**WHAT YOU HAVE TO DO**
Print the lines that run from the line with "[#transferItem]) against the" to the line with "Import ListNotations.", keeping both end lines, exactly as they appear in the entries below, and nothing else.

**DATA**

(** * ironic-shop: the trade negotiation of [ShopApplication]

    A shallow embedding of [scripts/apps/ShopApplication.js]: the currency
    arithmetic ([#calculateTotalGold], [#toGold]), the two offer baskets, the
    balance and the confirm predicate ([#calculateTradeBalance],
    [#canConfirmTrade]), the click-to-toggle handler
    ([#onInventoryItemClick]) and the commit ([executeTrade],
    [#transferItem]) against the host's actor and item store; then the
    other handlers of the window, the inventory listing
    ([#prepareInventory]) and, from [scripts/api/ShopAPI.js], the quick
    trades and the registry of open windows.

    Conventions of the embedding:
    - a JavaScript number holding a currency count or a quantity is a [Z];
      a number holding a price or a gold value is an exact rational [Q]
      (the rounding of binary64 arithmetic is outside the model);
    - a property that may be missing is an [option], and [x ?? d] is the
      nullish coalescing of the source;
    - a [Map] is an association list in insertion order with unique keys;
    - an item document is referenced by its id and read through its owner's
      collection, so that a basket entry and the collection see one document;
    - the host's asynchronous operations are run in order by a state and
      exception monad over the [Game]; an operation the host rejects throws
      and leaves what was applied before it in place. *)

From Stdlib Require Import ZArith QArith List String Ascii Bool Lia.
From Stdlib Require Import Permutation Sorted Qround.
Import ListNotations.

Local Open Scope Z_scope.

(** ** JavaScript helpers *)

Module Js.

(** [x ?? d] *)
Definition nullish {A : Type} (x : option A) (d : A) : A :=
  match x with
  | Some v => v
  | None => d
  end.

(** [String.prototype.toLowerCase] on the ASCII letters; other bytes are
    kept as they are. *)
Definition lowerChar (c : ascii) : ascii :=
  let n := nat_of_ascii c in
  if ((65 <=? n) && (n <=? 90))%nat then ascii_of_nat (n + 32) else c.

Fixpoint toLowerCase (s : string) : string :=
  match s with
  | EmptyString => EmptyString
  | String c r => String (lowerChar c) (toLowerCase r)
  end.

(** [s || d] on a possibly missing string: the empty string is falsy. *)
Definition orElse (s : option string) (d : string) : string :=
  match s with
  | None => d
  | Some EmptyString => d
  | Some v => v
  end.

(** [a > b] on rationals, as a boolean. *)
Definition Qgtb (a b : Q) : bool := negb (Qle_bool a b).

End Js.

Notation "x ?? d" := (Js.nullish x d) (at level 45, left associativity).

(** ** Currency *)

(** The five keys of a currency object. *)
Inductive Denomination : Type := pp | gp | ep | sp | cp.

(** [for (const type of ['pp', 'gp', 'ep', 'sp', 'cp'])] *)
Definition denominations : list Denomination := [pp; gp; ep; sp; cp].

(** A currency object: each key may be missing. *)
Record Currency : Type := mkCurrency {
  cur_pp : option Z;
  cur_gp : option Z;
  cur_ep : option Z;
  cur_sp : option Z;
  cur_cp : option Z
}.

(** [currency[type]] *)
Definition prop (c : Currency) (d : Denomination) : option Z :=
  match d with
  | pp => cur_pp c
  | gp => cur_gp c
  | ep => cur_ep c
  | sp => cur_sp c
  | cp => cur_cp c
  end.

(** [{ pp, gp, ep, sp, cp }] with every key present. *)
Definition bundle (a b c d e : Z) : Currency :=
  mkCurrency (Some a) (Some b) (Some c) (Some d) (Some e).

(** [{ pp: 0, gp: 0, ep: 0, sp: 0, cp: 0 }] *)
Definition noCurrency : Currency := bundle 0 0 0 0 0.

(** [{}] *)
Definition emptyObject : Currency := mkCurrency None None None None None.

**RESULT OF THIS EXERCISE**
    [#transferItem]) against the host's actor and item store; then the
    other handlers of the window, the inventory listing
    ([#prepareInventory]) and, from [scripts/api/ShopAPI.js], the quick
    trades and the registry of open windows.

    Conventions of the embedding:
    - a JavaScript number holding a currency count or a quantity is a [Z];
      a number holding a price or a gold value is an exact rational [Q]
      (the rounding of binary64 arithmetic is outside the model);
    - a property that may be missing is an [option], and [x ?? d] is the
      nullish coalescing of the source;
    - a [Map] is an association list in insertion order with unique keys;
    - an item document is referenced by its id and read through its owner's
      collection, so that a basket entry and the collection see one document;
    - the host's asynchronous operations are run in order by a state and
      exception monad over the [Game]; an operation the host rejects throws
      and leaves what was applied before it in place. *)

From Stdlib Require Import ZArith QArith List String Ascii Bool Lia.
From Stdlib Require Import Permutation Sorted Qround.
Import ListNotations.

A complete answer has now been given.